Collected data entries

--------------------------------

(** Taking a lock, or not. *)
Lemma rg_trylock i {A} ctx key wait (k : res (option Lock) -> proc StoreE A) s P Q :
  lasting i P -> P s ->
  (forall s l, P s -> P (set_locks s l)) ->
  (forall s1 x, P s1 -> (forall l, x = Ok (Some l) -> sh_locks s1 !! key = Some (Some i)) -> rg i (k x) s1 Q) ->
  rg i (Do (STryLock ctx key wait) k) s Q.
Proof.
  intros HP Hs Hset Hk. eapply rg_do; [exact HP|exact Hs|]. intros s1 x s2 HP1 Hi Hx.
  assert (forall owner, sh_locks s1 !! key = None -> owner = None \/ owner = Some i ->
    inv (set_locks s1 (<[key := owner]> (sh_locks s1)))
    /\ forall j, j <> i -> rely j s1 (set_locks s1 (<[key := owner]> (sh_locks s1)))) as Hlock.
  { intros owner Hnone Ho. split; [by apply inv_lock_step|]. intros j Hj. apply rely_lock_step. intros key' Hk'.
    rewrite lookup_insert_ne; [done|]. intros <-. congruence. }
  destruct x as [[l|]|e]; simpl in Hx.
  - destruct Hx as (Hl & Hnone & ->). destruct (Hlock (Some i) Hnone (or_intror eq_refl)) as [? ?]. split; [done|]. split; [done|].
    apply Hk; [by apply Hset|]. intros l' [= <-]. simpl. apply lookup_insert_eq.
  - subst. split; [done|]. split; [intros; apply rely_refl|]. by apply Hk.
  - destruct Hx as [->|[Hnone ->]]; [split; [done|]; split; [intros; apply rely_refl|]; by apply Hk|].
    destruct (Hlock None Hnone (or_introl eq_refl)) as [? ?]. split; [done|]. split; [done|]. apply Hk; [by apply Hset|done].
Qed.

(** ** Deletion *)

Definition knows (i : nat) (id : Z) (m : MediaFile) (locked : bool) (s : shared) : Prop :=
  sh_born s !! id = Some m /\ (locked = true -> guarded i s m).

Lemma guarded_lasting i m s s' : guarded i s m -> rely i s s' -> guarded i s' m.
Proof.
  unfold guarded, owns. destruct (mf_ContentHash m) as [h|]; [|done]. intros [->|Ho] Hr; [by left|right].
  by apply (rely_locks _ _ _ Hr).
Qed.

--------------------------------

- _THE TASK_
All that is wanted is a faithful reproduction of the line above with "Lemma rg_trylock i", the line with "inv (set_locks s1", and every line in between.

- _RESULT_
Lemma rg_trylock i {A} ctx key wait (k : res (option Lock) -> proc StoreE A) s P Q :
  lasting i P -> P s ->
  (forall s l, P s -> P (set_locks s l)) ->
  (forall s1 x, P s1 -> (forall l, x = Ok (Some l) -> sh_locks s1 !! key = Some (Some i)) -> rg i (k x) s1 Q) ->
  rg i (Do (STryLock ctx key wait) k) s Q.
Proof.
  intros HP Hs Hset Hk. eapply rg_do; [exact HP|exact Hs|]. intros s1 x s2 HP1 Hi Hx.
  assert (forall owner, sh_locks s1 !! key = None -> owner = None \/ owner = Some i ->
    inv (set_locks s1 (<[key := owner]> (sh_locks s1)))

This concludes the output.